Collected data:
....
(* ===== verification/MemorySample.v ===== *)
(** * The memory cache on an example

    A cache, a request and a response for it, on which the theorems about the
    memory cache are applied, and what some configurations and answers do. *)
From Stdlib Require Import ZArith Lia.
From stdpp Require Import base list numbers strings sets gmap sorting.
From S2P Require Import Prelude Text LbBackend RequestHeaders UpstreamResponse CacheKey CachePurge CacheControl CacheObject CacheEntry CacheRange MemoryCache MemoryCacheProps MemoryHistory MemoryBounds CacheLookup.

(** ** Parameters *)

(** A text of the width and alphabet of a digest. *)
Definition sample_variance (m : list Z) : option (list Z) := Some (replicate 42 65 ++ [65 + foldr Z.add 0 m mod 26]).
#[export] Instance sample_variance_text : DigestText sample_variance.
Proof.
  split; intros m d Hd; assert (d = replicate 42 65 ++ [65 + foldr Z.add 0 m mod 26]) as -> by (unfold sample_variance in Hd; congruence).
  - done.
  - apply Forall_app. split; [apply Forall_replicate; by left |]. apply Forall_singleton.
    pose proof (Z.mod_pos_bound (foldr Z.add 0 m) 26 ltac:(done)). left.
    unfold is_ascii_alphanumeric, is_ascii_upper, between.
    rewrite (proj2 (Z.leb_le 65 _)), (proj2 (Z.leb_le _ 90)) by lia. by rewrite orb_true_r.
Qed.
Definition age_le (a b : Z * list Z) : Prop := a.1 <= b.1.
#[export] Instance age_le_dec a b : Decision (age_le a b).
Proof. unfold age_le. apply _. Defined.
#[export] Instance age_le_trans : Transitive age_le.
Proof. intros a b c. unfold age_le. lia. Qed.
#[export] Instance age_le_total : Total age_le.
Proof. intros a b. unfold age_le. lia. Qed.
Definition sample_by_age (l : list (Z * list Z)) : list (Z * list Z) := merge_sort age_le l.
#[export] Instance sample_age_order : AgeOrder sample_by_age.
Proof.
  split; intros l; [apply merge_sort_Permutation |].
  apply (StronglySorted_merge_sort age_le).
Qed.
Definition sample_first_key (counters : gmap (list Z) NativeMemoryCacheCounter) : option (list Z) :=
  head (map_to_list counters).*1.
Definition sample_sha256 (body : list Z) : list Z := replicate 32 0.

(** ** A cache *)

Definition sample_memory_cache (config : CacheConfig) (capacity : Z) : NativeProxyMemoryCache :=
  mkMemoryCache config (mkRangeConfig false 0 (mkSliceConfig false 0 0 false)) (mkPredictor true capacity 0 1) 100000
    (bs "site") None.
Definition sample_cache : NativeProxyMemoryCache := sample_memory_cache sample_admission_config 16.
Definition sample_image (headers : list header) : NativeHttp1Response :=
  mkResponse 200 (bs "OK") ([(bs "Content-Type", bs "image/png"); (bs "Cache-Tag", bs "logo")] ++ headers) (Some 3) (bs "png")
    false.
Definition english : NativeHttp1Request := sample_cache_request (bs "/a.png") (bs "example.com") (bs "en").
Definition german : NativeHttp1Request := sample_cache_request (bs "/a.png") (bs "example.com") (bs "de").
Definition sample_key : list Z := default [] (key_with_components sample_admission_config english []).
Definition sample_store : CacheOp :=
  OpInsert 0 sample_key english (sample_image [(bs "Cache-Control", bs "max-age=60"); (bs "Vary", bs "Accept-Language")])
    ModeOrigin metadata_default.
Definition sample_run (ops : list CacheOp) : NativeMemoryCacheState :=
  @run sample_http_package sample_variance sample_sha256 sample_first_key sample_by_age sample_cache ops.
(** The entry is served to a request with the same language and to no other. *)
Lemma sample_hits :
  (exists entry, (memory_get sample_variance sample_cache (5 * NANOS) sample_key english (sample_run [sample_store])).2 = Some entry
                 /\ me_body entry = bs "png")
  /\ (memory_get sample_variance sample_cache (5 * NANOS) sample_key german (sample_run [sample_store])).2 = None.
Proof. split; [eexists; split; vm_compute; reflexivity | vm_compute; reflexivity]. Qed.

(** ** The theorems apply *)

Lemma english_small : small_request english.
Proof. split; [by vm_compute |]. repeat (constructor; [by vm_compute |]). constructor. Qed.
Lemma sample_store_small : Forall (op_small (H := sample_http_package) sample_cache) [sample_store].
Proof.
  apply Forall_singleton. split; [by vm_compute | split; [apply english_small |]].
  intros stored headers fields ttl E. assert (fields = [bs "accept-encoding"; bs "accept-language"]) as ->.
  { vm_compute in E. vm_compute. congruence. }
  repeat (constructor; [by vm_compute |]). constructor.
Qed.
Definition sample_bypass : CacheBypassConfig := mkBypass [] [] [] ∅ [bs "session"] [] ∅ [bs "preview"] ∅ false true.
Definition sample_lookup_times : LookupTimes :=
  mkLookupTimes (5 * NANOS) (5 * NANOS) (5 * NANOS) (5 * NANOS) (5 * NANOS).
Lemma lookup_sound_witness :
  exists s' entry,
    lookup_with_key_components sample_variance sample_first_key sample_cache sample_bypass sample_lookup_times english []
      (sample_run [sample_store]) = (s', LookupHit entry None)
    /\ may_be_answered sample_bypass english
    /\ exists now key, lookup_key sample_cache english [] key /\ 5 * NANOS <= now
         /\ @right_answer sample_http_package sample_variance sample_cache [sample_store] key english entry (fresh_at now).
Proof.
  destruct (lookup_with_key_components sample_variance sample_first_key sample_cache sample_bypass sample_lookup_times english []
              (sample_run [sample_store])) as [s' outcome] eqn:E.
  assert (match outcome with LookupHit _ None => true | _ => false end = true) as Hhit.
  { change outcome with ((s', outcome).2). rewrite <- E. vm_compute. reflexivity. }
  destruct outcome as [| | entry [range |] | |]; try discriminate Hhit. exists s', entry. split; [reflexivity |].
  apply (lookup_sound (H := sample_http_package) sample_variance sample_sha256 sample_first_key sample_by_age sample_cache
           sample_bypass [sample_store] sample_lookup_times english [] s' (LookupHit entry None)).
  - by apply Forall_singleton.
  - apply Z.le_refl.
  - apply Z.le_refl.
  - apply sample_store_small.
  - apply english_small.
  - exact E.
Defined.
Definition sample_stored : NativeMemoryCacheState :=
  (store_with_metadata (H := sample_http_package) sample_variance sample_sha256 sample_first_key sample_by_age sample_cache
     (mkStoreTimes 0 0 0) sample_key english
     (sample_image [(bs "Cache-Control", bs "max-age=60"); (bs "Vary", bs "Accept-Language")]) ModeOrigin metadata_default
     memory_new).1.

(** ** What the code does that its documentation does not say *)

Section Behaviour.
Local Existing Instance sample_http_package.

(** An entry promoted from disk is not indexed in memory: a purge by tag leaves it
    there, and it is still served. *)
Definition sample_disk_entry : NativeMemoryCacheEntry :=
  mkCacheEntry 200 (bs "OK") [(bs "Content-Type", bs "image/png"); (bs "Cache-Tag", bs "logo")] (Some 3) (bs "png")
    (replicate 32 0) (60 * NANOS) None None false 0 300.
Definition sample_plain_config : CacheConfig :=
  mkCacheConfig true false true true [bs "GET"] [bs "png"] None [KeyMethod; KeyHost; KeyPath; KeyQuery] true 1048576 []
    [bs "cache-tag"] [bs "image/*"] ∅ None [] ∅ [] None None [] [].
Definition sample_plain_cache : NativeProxyMemoryCache := sample_memory_cache sample_plain_config 16.
Definition sample_promoted : NativeMemoryCacheState :=
  promote_disk_entry sample_variance sample_by_age sample_plain_cache 0 sample_key english sample_disk_entry memory_new.
Lemma promoted_entry_not_purged :
  let purged := purge_selected (entries_for_user_tag_cache_tag (bs "site") (bs "logo") 10) 0 false
                  sample_promoted in
  purged.2 = (0, 0)
  /\ (memory_get sample_variance sample_plain_cache 1 sample_key english purged.1).2 = Some sample_disk_entry.
Proof. by vm_compute. Qed.

(** With [Vary] among the headers to hide, an entry that is revalidated is stored
    for all requests: the answer to one language is then served to another. *)
Definition sample_hiding_config : CacheConfig :=
  mkCacheConfig true false true false [bs "GET"] [bs "png"] None [KeyMethod; KeyHost; KeyPath; KeyQuery] true 1048576
    [bs "Vary"] [] [bs "image/*"] ∅ None [] ∅ [] (Some 30) None [] [].
Definition sample_hiding_cache : NativeProxyMemoryCache := sample_memory_cache sample_hiding_config 16.
Definition sample_times (now : Z) : StoreTimes := mkStoreTimes now now now.
Definition sample_english_stored : NativeMemoryCacheState :=
  (store_with_metadata sample_variance sample_sha256 sample_first_key sample_by_age sample_hiding_cache (sample_times 0)
     sample_key english
     (sample_image [(bs "Cache-Control", bs "max-age=60"); (bs "ETag", bs "x"); (bs "Vary", bs "Accept-Language")])
     ModeOrigin metadata_default memory_new).1.
Definition sample_not_modified (headers : list header) : NativeHttp1Response :=
  mkResponse 304 (bs "Not Modified") headers None [] false.
(** The answer to a revalidation of the entry found for a request. *)
Definition sample_revalidated (headers : list header) (s : NativeMemoryCacheState) : NativeMemoryCacheState :=
  match get_revalidatable sample_variance sample_hiding_cache (61 * NANOS) sample_key english s with
  | (s, Some entry) =>
      (store_not_modified_revalidated sample_variance sample_sha256 sample_first_key sample_by_age sample_hiding_cache
         (sample_times (61 * NANOS)) sample_key english entry (sample_not_modified headers) s).1
  | (s, None) => s
  end.
Lemma hidden_vary_mixes_variants :
  let s := sample_revalidated [(bs "Cache-Control", bs "max-age=60"); (bs "Vary", bs "Accept-Language")]
             sample_english_stored in
  (memory_get sample_variance sample_hiding_cache 1 sample_key german sample_english_stored).2 = None
  /\ me_body <$> (memory_get sample_variance sample_hiding_cache (62 * NANOS) sample_key german s).2 = Some (bs "png").
Proof. by vm_compute. Qed.

(** Of a header that a [304] has twice only the last line is kept: an answer that
    is [private] in its first line is stored for all. *)
Lemma not_modified_keeps_last_line :
  let headers := [(bs "Cache-Control", bs "private"); (bs "Cache-Control", bs "max-age=60")] in
  response_cache_header_policy_rejection (native_response_header_map (sample_not_modified headers)) sample_hiding_config
    = Some CacheControlPrivate
  /\ me_body <$> (memory_get sample_variance sample_hiding_cache (62 * NANOS) sample_key english
                    (sample_revalidated headers sample_english_stored)).2 = Some (bs "png").
Proof. by vm_compute. Qed.

(** With a capacity of one the counter of a key is pruned before it is read, so an
    enabled predictor never bypasses. *)
Lemma predictor_capacity_one_forgets :
  let bypassed capacity :=
    let predictor := mkPredictor true capacity 0 1 in
    (cache_pass_should_bypass sample_first_key predictor 2 sample_key
       (record_uncacheable sample_first_key predictor 1 sample_key memory_new)).2 in
  bypassed 1 = false /\ bypassed 2 = true.
Proof. by vm_compute. Qed.

(** Headers to hide are left out of an entry, but a response is judged with them. *)
Definition sample_cookie_config : CacheConfig :=
  mkCacheConfig true false true false [bs "GET"] [bs "png"] None [KeyMethod; KeyHost; KeyPath; KeyQuery] true 1048576
    [bs "set-cookie"] [] [bs "image/*"] ∅ None [] ∅ [] None None [] [].
Lemma hidden_cookie_not_admitted :
  store_checks (sample_memory_cache sample_cookie_config 16) english
    (sample_image [(bs "Cache-Control", bs "max-age=60"); (bs "Set-Cookie", bs "a=b")]) ModeOrigin metadata_default
  = Err (StoreRejected SetCookie).
Proof. by vm_compute. Qed.

(** A rule against queries also keeps a request with an empty one from the cache. *)
Lemma empty_query_bypasses :
  let reason target :=
    request_cache_bypass_reason (sample_cache_request target (bs "example.com") (bs "en")) (mkBypass [] [] [] ∅ [] [] ∅ [] ∅ true false) in
  reason (bs "/a.png?") = Some RequestQuery /\ reason (bs "/a.png") = None.
Proof. by vm_compute. Qed.
End Behaviour.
....
_REQUIRED WORK_. Among the records above, extract exactly the lines from the line with "Definition sample_cookie_config : CacheConfig" to the line with "let reason target", both lines included, and leave out the rest.

_YOUR RESPONSE_.
Definition sample_cookie_config : CacheConfig :=
  mkCacheConfig true false true false [bs "GET"] [bs "png"] None [KeyMethod; KeyHost; KeyPath; KeyQuery] true 1048576
    [bs "set-cookie"] [] [bs "image/*"] ∅ None [] ∅ [] None None [] [].
Lemma hidden_cookie_not_admitted :
  store_checks (sample_memory_cache sample_cookie_config 16) english
    (sample_image [(bs "Cache-Control", bs "max-age=60"); (bs "Set-Cookie", bs "a=b")]) ModeOrigin metadata_default
  = Err (StoreRejected SetCookie).
Proof. by vm_compute. Qed.

(** A rule against queries also keeps a request with an empty one from the cache. *)
Lemma empty_query_bypasses :
  let reason target :=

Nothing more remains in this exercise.